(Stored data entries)
****

Lemma ring3_syscall_confined_witness :
  (exists v m', handle_real_syscall Some demo_translate SYS_TENSOR_EVAL 0x5000 0 3
      (mk_Machine new_sched new_kv demo_mem) = (Ok v, m') /\
    v = 0 /\ le_of (read_bytes (mem m') 0x505C 4) = 0x40E00000 /\
    (forall a, ~ (0x505C <= a < 0x5060) -> mem m' a = demo_mem a)) /\
  exists m', handle_real_syscall Some demo_translate SYS_TENSOR_EVAL 0x5000 0 3
      (mk_Machine new_sched new_kv bad_mem) = (Ok U64_MAX, m') /\
    m' = mk_Machine new_sched new_kv bad_mem.
Proof.
  split.
  - destruct (ring3_syscall_confined Some demo_translate SYS_TENSOR_EVAL 0x5000 0
      (mk_Machine new_sched new_kv demo_mem) ltac:(vm_compute; done) (demo_mem_ok _ _))
      as (v & m' & E & _ & _ & _ & _ & Ht).
    destruct (Ht eq_refl) as [(_ & Hv & _ & _ & Hs)|(Hno & _)]; [|destruct (Hno demo_eval_ok)].
    exists v, m'. split; [exact E|]. split; [exact Hv|]. split; [|exact Hs].
    apply (f_equal snd) in E. cbn [snd] in E. rewrite <- E. vm_compute. reflexivity.
  - destruct (ring3_syscall_confined Some demo_translate SYS_TENSOR_EVAL 0x5000 0
      (mk_Machine new_sched new_kv bad_mem) ltac:(vm_compute; done) (bad_mem_ok _ _))
      as (v & m' & E & _ & _ & _ & _ & Ht).
    destruct (Ht eq_refl) as [(Hok & _)|(_ & -> & ->)]; [destruct (bad_eval Hok)|].
    eexists. split; [exact E|reflexivity].
Defined.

****

§ **Exercise requirements**: Here, the records must be output exactly and in full.

§ **Output of the task**:
Lemma ring3_syscall_confined_witness :
  (exists v m', handle_real_syscall Some demo_translate SYS_TENSOR_EVAL 0x5000 0 3
      (mk_Machine new_sched new_kv demo_mem) = (Ok v, m') /\
    v = 0 /\ le_of (read_bytes (mem m') 0x505C 4) = 0x40E00000 /\
    (forall a, ~ (0x505C <= a < 0x5060) -> mem m' a = demo_mem a)) /\
  exists m', handle_real_syscall Some demo_translate SYS_TENSOR_EVAL 0x5000 0 3
      (mk_Machine new_sched new_kv bad_mem) = (Ok U64_MAX, m') /\
    m' = mk_Machine new_sched new_kv bad_mem.
Proof.
  split.
  - destruct (ring3_syscall_confined Some demo_translate SYS_TENSOR_EVAL 0x5000 0
      (mk_Machine new_sched new_kv demo_mem) ltac:(vm_compute; done) (demo_mem_ok _ _))
      as (v & m' & E & _ & _ & _ & _ & Ht).
    destruct (Ht eq_refl) as [(_ & Hv & _ & _ & Hs)|(Hno & _)]; [|destruct (Hno demo_eval_ok)].
    exists v, m'. split; [exact E|]. split; [exact Hv|]. split; [|exact Hs].
    apply (f_equal snd) in E. cbn [snd] in E. rewrite <- E. vm_compute. reflexivity.
  - destruct (ring3_syscall_confined Some demo_translate SYS_TENSOR_EVAL 0x5000 0
      (mk_Machine new_sched new_kv bad_mem) ltac:(vm_compute; done) (bad_mem_ok _ _))
      as (v & m' & E & _ & _ & _ & _ & Ht).
    destruct (Ht eq_refl) as [(Hok & _)|(_ & -> & ->)]; [destruct (bad_eval Hok)|].
    eexists. split; [exact E|reflexivity].
Defined.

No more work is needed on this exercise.